El reclamo es meritorio y no puede tomarse livianamente. El Gobierno no debe descansar en la defensa de que son simples variaciones “razonables y necesarias” para solventar un sistema de retiro en crisis, pues sólo versan sobre “los años de servicio, aportaciones al fondo y edad para recibir beneficios”. [Bayron Toro v. Serra, 119 D.P.R. 605, 622-623 (1987)]. A diferencia de otros criterios respetables, la congelación y eliminación de la pensión de “beneficios definidos” a los empleados cobijados por la Ley 447, sustituida por una obligatoria cuenta de ahorro (el 10% retenido del salario mensual, sin aportación patronal y bajo el mismo control gubernamental), constituye una modificación sustancial que configura una confiscación constitucionalmente impermisible. Es un cambio irrazonable de la esencia contractual del retiro según, lo pactado en esa ley.
En estas circunstancias, no cabe el argumento “ad terrorem” de que la legislación es intocable judicialmente debido a que la anulación causaría una posible degradación del crédito del país. La responsabilidad por la actual crisis económica no es de los empleados reclamantes. La propia exposición de motivos reconoce que la salud fiscal del sistema de retiro central (combinado) cayó en precario debido a su deficiente capitalización y peor administración.

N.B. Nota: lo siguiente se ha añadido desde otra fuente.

Lemma find_unique f nm i e :
  fs_ok f → entries f !! i = Some e → matches nm e = true → List.find (matches nm) (entries f) = Some e.
Proof.
  intros Hok Hi Hm. destruct (List.find _ _) as [e'|] eqn:Ef; [|by rewrite (find_None _ _ _ _ Ef Hi) in Hm].
  apply find_lookup in Ef as (j & Hj & Hm'). apply matches_true in Hm as [Ha Hn], Hm' as [Ha' Hn'].
  assert (i = j) as <- by (eapply (ok_names _ Hok); eauto; congruence). congruence.
Qed.

Lemma position_Some {A} (p : A → bool) l i :
  position p l = Some i → ∃ x, l !! i = Some x ∧ p x = true.
Proof.
  revert i. induction l as [|y l IH]; intros i; cbn [position]; [done|].
  destruct (p y) eqn:E; [intros [= <-]; by exists y|].
  destruct (position p l) as [k|]; [|done]. cbn. intros [= <-]. apply (IH k eq_refl).
Qed.

Lemma position_None {A} (p : A → bool) l : position p l = None → Forall (λ x, p x = false) l.
Proof.
  induction l as [|y l IH]; cbn [position]; [constructor|].
  destruct (p y) eqn:E; [done|]. destruct (position p l); [done|]. intros _. constructor; auto.
Qed.

Lemma position_find {A} (p : A → bool) l : position p l = None ↔ List.find p l = None.
Proof.
  induction l as [|y l IH]; cbn [position List.find]; [done|]. destruct (p y); [done|].
  destruct (position p l), (List.find p l); cbn; naive_solver.
Qed.

Lemma existsb_find {A} (p : A → bool) l : existsb p l = bool_decide (is_Some (List.find p l)).
Proof.
  induction l as [|y l IH]; [done|]. cbn [existsb List.find]. by destruct (p y).
Qed.

(** ** Files *)
Definition content (f : DiskFs) (img : Z → list Z) (nm : list Z) : option (list Z) :=
  file_data img <$> List.find (matches nm) (entries f).

(** Data stay where no sector of the file changes. *)
Lemma file_data_same img img' e :
  (∀ x, in_extent e x → img' x = img x) → file_data img' e = file_data img e.
Proof.
  intros Hx. unfold file_data. f_equal. f_equal. apply map_ext_in. intros x Hin.
  apply list_elem_of_In, elem_of_seqZ in Hin. apply Hx. unfold in_extent. lia.
Qed.

(** The contents are those of [m] when every entry has its file and every file an
    entry. *)
Lemma content_intro (f : DiskFs) (img : Z → list Z) (m : gmap (list Z) (list Z)) :
  fs_ok f →
  (∀ i e, entries f !! i = Some e → is_active e = true → m !! name_str e = Some (file_data img e)) →
  (∀ nm d, m !! nm = Some d → ∃ i e, entries f !! i = Some e ∧ matches nm e = true) →
  ∀ nm, content f img nm = m !! nm.
Proof.
  intros Hok He Hm nm. unfold content. destruct (List.find _ _) as [e|] eqn:Ef; cbn.
  - apply find_lookup in Ef as (i & Hi & Hma). apply matches_true in Hma as [Ha <-]. by rewrite (He i e).
  - destruct (m !! nm) as [d|] eqn:Em; [|done]. destruct (Hm nm d Em) as (i & e & Hi & Hma).
    by rewrite (find_None _ _ _ _ Ef Hi) in Hma.
Qed.

Lemma content_elim (f : DiskFs) (img : Z → list Z) (m : gmap (list Z) (list Z)) :
  fs_ok f → (∀ nm, content f img nm = m !! nm) →
  (∀ i e, entries f !! i = Some e → is_active e = true → m !! name_str e = Some (file_data img e))
  ∧ ∀ nm d, m !! nm = Some d → ∃ i e, entries f !! i = Some e ∧ matches nm e = true.
Proof.
  intros Hok Hc. split.
  - intros i e Hi Ha. rewrite <- Hc. unfold content.
    by rewrite (find_unique f (name_str e) i e Hok Hi (proj2 (matches_true _ _) (conj Ha eq_refl))).
  - intros nm d Hm. rewrite <- Hc in Hm. unfold content in Hm. destruct (List.find _ _) as [e|] eqn:Ef; [|done].
    apply find_lookup in Ef as (i & Hi & Hma). by exists i, e.
Qed.

(** ** One entry replaced *)
Lemma set_entry_lookup slot e f i e' :
  (slot < length (entries f))%nat → entries (set_entry slot e f) !! i = Some e' →
  i = slot ∧ e' = e ∨ i ≠ slot ∧ entries f !! i = Some e'.
Proof.
  intros Hs. cbn [set_entry entries]. destruct (decide (i = slot)) as [->|Hne].
  - rewrite list_lookup_insert_eq by done. intros [= <-]. by left.
  - rewrite list_lookup_insert_ne by done. by right.
Qed.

Para tratar de detener su debacle, en el 2000 se cerró el sistema de “beneficios definidos” e instauró para nuevos empleados el de “cuentas individuales de ahorro” sin aportación gubernamental. En el cuatrienio 2004-2008, el sistema recibió golpes mortales por los malabares financieros e incursiones catastróficas en el mercado de bonos. Su capital se redujo a 6 centavos por cada dólar en obligaciones.
Hoy el ELA debe a Retiro más de $35,000 millones. Aunque los pormenores de esas transacciones no han salido claramente al escrutinio público, y habrá que esperar su destape en los foros judiciales, las casas acreditadoras ya clasifican “chatarra” parte de esa deuda pública.
La Ley 3 tomó un peor rumbo que los desaciertos del pasado. La falta de capitalización se tornó en planificada descapitalización con un parche denominado “plan híbrido”, unido al sistema de “beneficios definidos” antes indicado. En la medida en que ese esquema legislativo intenta cancelar parte de la deuda multimillonaria del ELA, se evidencia la magnitud de la confiscación, constitucionalmente prohibida, de los derechos económicos de los empleados reclamantes.
Cuando el Gobierno modifica unilateralmente sus obligaciones, deja de proveer su aportación patronal y decide no contribuir a la “cuenta individual de ahorros”, el llamado “programa híbrido” se convierte en una peligrosa medida fiscal que incumple el contenido y la filosofía de nuestra Carta Magna. La carga económica derivada de los errores e irresponsabilidades de los gobiernos anteriores no debe recaer tan pesada e injustamente sobre los empleados reclamantes. Juan del Pueblo no paga su hipoteca con meramente ir al banco, pedir el pagaré y romperlo. Tampoco el ELA puede constitucionalmente cancelar su deuda multimillonaria con Retiro rompiendo unilateralmente su compromiso laboral con los servidores públicos (pre-2000). Menos aún, pretendiendo amordazar al Poder Judicial.